Work task:
The entries below contain a line with "event ∈ filter_names))" and a line with "let st := init_scope svc cm st in". Quote exactly those two lines and all lines between them.

Dataset extract:
(* ===== verification/Filtering.v ===== *)
(** * The filtering engine ([crates/argus-engine/src/filtering.rs])

    Two passes over a block item: the monitors that read logs against each log,
    then the remaining monitors against the transaction.  The mutable
    [EvaluationContext] with its caches is explicit state; the reference
    evaluation at the end has no cache and no scope. *)
From S2P Require Import Prelude Models MonitorMatch Abi Conversions RhaiScript Registry Manager.
Import Registry.MonitorCapabilities(TX, LOG, CALL, contains).

Section Filtering.
Context `{AlloyPrimitives} `{DynAbi} `{RhaiEngine}.

Inductive RhaiError :=
| RhaiCompilationError (e : RhaiCompilerError)
| RuntimeError (e : EvalAltResult)
| ExecutionTimeout (timeout : Duration).

(** [(tx_hash, log_index)]. *)
Definition LogCacheKey : Type := B256 * Z.

Record EvaluationContext := mkContext {
  ctx_item : CorrelatedBlockItem;
  tx_details_cache : option Json;
  ctx_matches : list MonitorMatch;
  matched_monitor_ids : gset Z;
  decoded_call_cache : option (option DecodedCall);
  decoded_call_json_cache : option (option Json);
  decoded_logs_cache : gmap LogCacheKey (option DecodedLog);
  tx_map_cache : option (bmap Dynamic)
}.

(** [EvaluationContext::new]. *)
Definition context_new (item : CorrelatedBlockItem) : EvaluationContext :=
  mkContext item None [] ∅ None None ∅ None.

Definition log_cache_key (raw_log : Log) : option LogCacheKey :=
  tx ← log_transaction_hash raw_log; idx ← log_log_index raw_log; Some (tx, idx).

(** Field updates. *)
Definition set_logs_cache (c : EvaluationContext) v :=
  mkContext (ctx_item c) (tx_details_cache c) (ctx_matches c) (matched_monitor_ids c)
    (decoded_call_cache c) (decoded_call_json_cache c) v (tx_map_cache c).
Definition set_tx_map_cache (c : EvaluationContext) v :=
  mkContext (ctx_item c) (tx_details_cache c) (ctx_matches c) (matched_monitor_ids c)
    (decoded_call_cache c) (decoded_call_json_cache c) (decoded_logs_cache c) v.
Definition set_tx_details_cache (c : EvaluationContext) v :=
  mkContext (ctx_item c) v (ctx_matches c) (matched_monitor_ids c)
    (decoded_call_cache c) (decoded_call_json_cache c) (decoded_logs_cache c) (tx_map_cache c).
Definition set_call_cache (c : EvaluationContext) v :=
  mkContext (ctx_item c) (tx_details_cache c) (ctx_matches c) (matched_monitor_ids c)
    v (decoded_call_json_cache c) (decoded_logs_cache c) (tx_map_cache c).
Definition set_call_json_cache (c : EvaluationContext) v :=
  mkContext (ctx_item c) (tx_details_cache c) (ctx_matches c) (matched_monitor_ids c)
    (decoded_call_cache c) v (decoded_logs_cache c) (tx_map_cache c).
Definition set_matches (c : EvaluationContext) v :=
  mkContext (ctx_item c) (tx_details_cache c) v (matched_monitor_ids c)
    (decoded_call_cache c) (decoded_call_json_cache c) (decoded_logs_cache c) (tx_map_cache c).
Definition set_matched_ids (c : EvaluationContext) v :=
  mkContext (ctx_item c) (tx_details_cache c) (ctx_matches c) v
    (decoded_call_cache c) (decoded_call_json_cache c) (decoded_logs_cache c) (tx_map_cache c).

(** ** The caches *)

Definition get_or_decode_log (c : EvaluationContext) (svc : AbiService) (raw_log : Log)
    : option DecodedLog * EvaluationContext :=
  let cache_key := log_cache_key raw_log in
  match (key ← cache_key; decoded_logs_cache c !! key) with
  | Some cached => (cached, c)
  | None =>
      let result := result_ok (decode_log svc raw_log) in
      match cache_key with
      | Some key => (result, set_logs_cache c (<[key := result]> (decoded_logs_cache c)))
      | None => (result, c)
      end
  end.

Definition get_tx_map (c : EvaluationContext) : bmap Dynamic * EvaluationContext :=
  match tx_map_cache c with
  | Some map => (map, c)
  | None =>
      let map := build_transaction_map (item_transaction (ctx_item c)) (item_receipt (ctx_item c)) in
      (map, set_tx_map_cache c (Some map))
  end.

Definition get_tx_details (c : EvaluationContext) : Json * EvaluationContext :=
  match tx_details_cache c with
  | Some details => (details, c)
  | None =>
      let details := build_transaction_details_payload
        (item_transaction (ctx_item c)) (item_receipt (ctx_item c)) in
      (details, set_tx_details_cache c (Some details))
  end.

Definition get_decoded_call_json (c : EvaluationContext) : option Json * EvaluationContext :=
  let c :=
    match decoded_call_json_cache c, decoded_call_cache c with
    | None, Some opt_call => set_call_json_cache c (Some (DecodedCall_to_json <$> opt_call))
    | _, _ => c
    end in
  (mjoin (decoded_call_json_cache c), c).

Definition has_matched (c : EvaluationContext) (monitor_id : Z) : bool :=
  bool_decide (monitor_id ∈ matched_monitor_ids c).
Definition mark_as_matched (c : EvaluationContext) (monitor_id : Z) : EvaluationContext :=
  set_matched_ids c ({[monitor_id]} ∪ matched_monitor_ids c).

(** The decoding of the call, at most once, for monitors with the [CALL] flag. *)
Definition get_decoded_call (svc : AbiService) (cm : ClassifiedMonitor) (c : EvaluationContext)
    : option DecodedCall * EvaluationContext :=
  if contains (cm_caps cm) CALL then
    match decoded_call_cache c with
    | Some call => (call, c)
    | None =>
        let call := result_ok (decode_function_input svc (item_transaction (ctx_item c))) in
        (call, set_call_cache c (Some call))
    end
  else (None, c).

(** ** Matches *)

Definition match_builder (item : CorrelatedBlockItem) (monitor : Monitor) (action : string)
    : MonitorMatchBuilder unit :=
  builder (m_id monitor) (m_name monitor) action
    (default 0%Z (tx_block_number (item_transaction item))) (tx_hash (item_transaction item)).

Definition make_log_match (item : CorrelatedBlockItem) (monitor : Monitor) (decoded_log : DecodedLog)
    (payload tx_details : Json) (call_json : option Json) (action : string) : MonitorMatch :=
  let log_details :=
    {| ld_log_index := default 0%Z (log_log_index (dl_log decoded_log));
       ld_address := log_address (dl_log decoded_log);
       ld_name := dl_name decoded_log;
       ld_params := payload |} in
  build (decoded_call (log_match (match_builder item monitor action) log_details tx_details) call_json).

Definition make_tx_match (item : CorrelatedBlockItem) (monitor : Monitor)
    (tx_details : Json) (call_json : option Json) (action : string) : MonitorMatch :=
  build (decoded_call (transaction_match (match_builder item monitor action) tx_details) call_json).

Definition create_log_matches (c : EvaluationContext) (monitor : Monitor) (decoded_log : DecodedLog)
    : EvaluationContext :=
  let log_match_payload := build_log_params_payload (dl_params decoded_log) in
  let '(tx_details, c) := get_tx_details c in
  let '(decoded_call_json, c) := get_decoded_call_json c in
  let c := set_matches c (ctx_matches c ++
    (make_log_match (ctx_item c) monitor decoded_log log_match_payload tx_details decoded_call_json
       <$> m_actions monitor)) in
  mark_as_matched c (m_id monitor).

Definition create_tx_matches (c : EvaluationContext) (monitor : Monitor) : EvaluationContext :=
  let '(tx_match_payload, c) := get_tx_details c in
  let '(decoded_call_json, c) := get_decoded_call_json c in
  set_matches c (ctx_matches c ++
    (make_tx_match (ctx_item c) monitor tx_match_payload decoded_call_json <$> m_actions monitor)).

Definition eval_ast_bool_secure (ast : AST) (scope : Scope) : result RhaiError bool * Scope :=
  let '(r, scope) := eval_ast_bool scope ast in (map_err RuntimeError r, scope).

(** ** The log-aware pass *)

(** The variables of the loop over the logs of one monitor. *)
Record LogLoop := mkLogLoop {
  ll_context : EvaluationContext;
  ll_scope : Scope;
  ll_scope_initialized : bool;
  ll_base_len : nat
}.

(** The event-name pre-filter: [true] when the log is skipped. *)
Definition skip_by_name (svc : AbiService) (cm : ClassifiedMonitor) (raw_log : Log) : bool :=
  let filter_names := sa_accessed_log_event_names (cm_analysis cm) in
  if bool_decide (filter_names ≠ ∅) then
    match peek_event_name svc raw_log with
    | Some event => negb (bool_decide (ev_name event ∈ filter_names))
    | None => true
    end
  else false.

(** [if !scope_initialized { .. }]. *)
Definition init_scope (svc : AbiService) (cm : ClassifiedMonitor) (st : LogLoop) : LogLoop :=
  if ll_scope_initialized st then st
  else
    let '(tx_map, c) := get_tx_map (ll_context st) in
    let scope := push_constant "tx" (SDyn (DMap tx_map)) (ll_scope st) in
    let '(decoded_call_result, c) := get_decoded_call svc cm c in
    let scope := push_constant "decoded_call" (SCall decoded_call_result) scope in
    mkLogLoop c scope true (length scope).

(** The body of the loop over the logs. *)
Definition log_step (svc : AbiService) (cm : ClassifiedMonitor) (raw_log : Log)
    : eff LogLoop RhaiError unit := λ st,
  if skip_by_name svc cm raw_log then (Ok tt, st)
  else
    let '(decoded, c) := get_or_decode_log (ll_context st) svc raw_log in
    let st := mkLogLoop c (ll_scope st) (ll_scope_initialized st) (ll_base_len st) in
    match decoded with
    | None => (Ok tt, st)
    | Some decoded_log =>
        let st := init_scope svc cm st in
        let scope := push "log" (SLog (Some decoded_log)) (ll_scope st) in
        let '(r, scope) := eval_ast_bool_secure (sa_ast (cm_analysis cm)) scope in
        match r with
        | Err e => (Err e, mkLogLoop (ll_context st) scope (ll_scope_initialized st) (ll_base_len st))
        | Ok is_match =>
            let scope := rewind (ll_base_len st) scope in
            let c := if is_match : bool
                     then create_log_matches (ll_context st) (cm_monitor cm) decoded_log
                     else ll_context st in
            (Ok tt, mkLogLoop c scope (ll_scope_initialized st) (ll_base_len st))
        end
    end.

(** One monitor against the logs of the item, with a new scope. *)
Definition monitor_logs (svc : AbiService) (cm : ClassifiedMonitor) : eff EvaluationContext RhaiError unit := λ c,
  let '(r, st) := for_each (log_step svc cm) (item_logs (ctx_item c)) (mkLogLoop c [] false 0) in
  (r, ll_context st).

Definition evaluate_log_aware_monitors (svc : AbiService) (monitors : list ClassifiedMonitor)
    : eff EvaluationContext RhaiError unit :=
  for_each (monitor_logs svc) monitors.

(** ** The transaction pass *)

Definition tx_step (svc : AbiService) (base_len : nat) (cm : ClassifiedMonitor)
    : eff (EvaluationContext * Scope) RhaiError unit := λ st,
  let '(c, scope) := st in
  if has_matched c (m_id (cm_monitor cm)) then (Ok tt, st)
  else
    let '(decoded_call_result, c) := get_decoded_call svc cm c in
    let scope := push "log" (SLog None) scope in
    let scope := push "decoded_call" (SCall decoded_call_result) scope in
    let '(r, scope) := eval_ast_bool_secure (sa_ast (cm_analysis cm)) scope in
    match r with
    | Err e => (Err e, (c, scope))
    | Ok is_match =>
        let scope := rewind base_len scope in
        let c := if is_match : bool then create_tx_matches c (cm_monitor cm) else c in
        (Ok tt, (c, scope))
    end.

Definition evaluate_tx_aware_monitors (svc : AbiService) (monitors : list ClassifiedMonitor)
    : eff EvaluationContext RhaiError unit := λ c,
  match monitors with
  | [] => (Ok tt, c)
  | _ =>
      let '(tx_map, c) := get_tx_map c in
      let scope := push_constant "tx" (SDyn (DMap tx_map)) [] in
      let base_len := length scope in
      let '(r, (c, _)) := for_each (tx_step svc base_len) monitors (c, scope) in
      (r, c)
  end.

Problem solution:
    | Some event => negb (bool_decide (ev_name event ∈ filter_names))
    | None => true
    end
  else false.

(** [if !scope_initialized { .. }]. *)
Definition init_scope (svc : AbiService) (cm : ClassifiedMonitor) (st : LogLoop) : LogLoop :=
  if ll_scope_initialized st then st
  else
    let '(tx_map, c) := get_tx_map (ll_context st) in
    let scope := push_constant "tx" (SDyn (DMap tx_map)) (ll_scope st) in
    let '(decoded_call_result, c) := get_decoded_call svc cm c in
    let scope := push_constant "decoded_call" (SCall decoded_call_result) scope in
    mkLogLoop c scope true (length scope).

(** The body of the loop over the logs. *)
Definition log_step (svc : AbiService) (cm : ClassifiedMonitor) (raw_log : Log)
    : eff LogLoop RhaiError unit := λ st,
  if skip_by_name svc cm raw_log then (Ok tt, st)
  else
    let '(decoded, c) := get_or_decode_log (ll_context st) svc raw_log in
    let st := mkLogLoop c (ll_scope st) (ll_scope_initialized st) (ll_base_len st) in
    match decoded with
    | None => (Ok tt, st)
    | Some decoded_log =>
        let st := init_scope svc cm st in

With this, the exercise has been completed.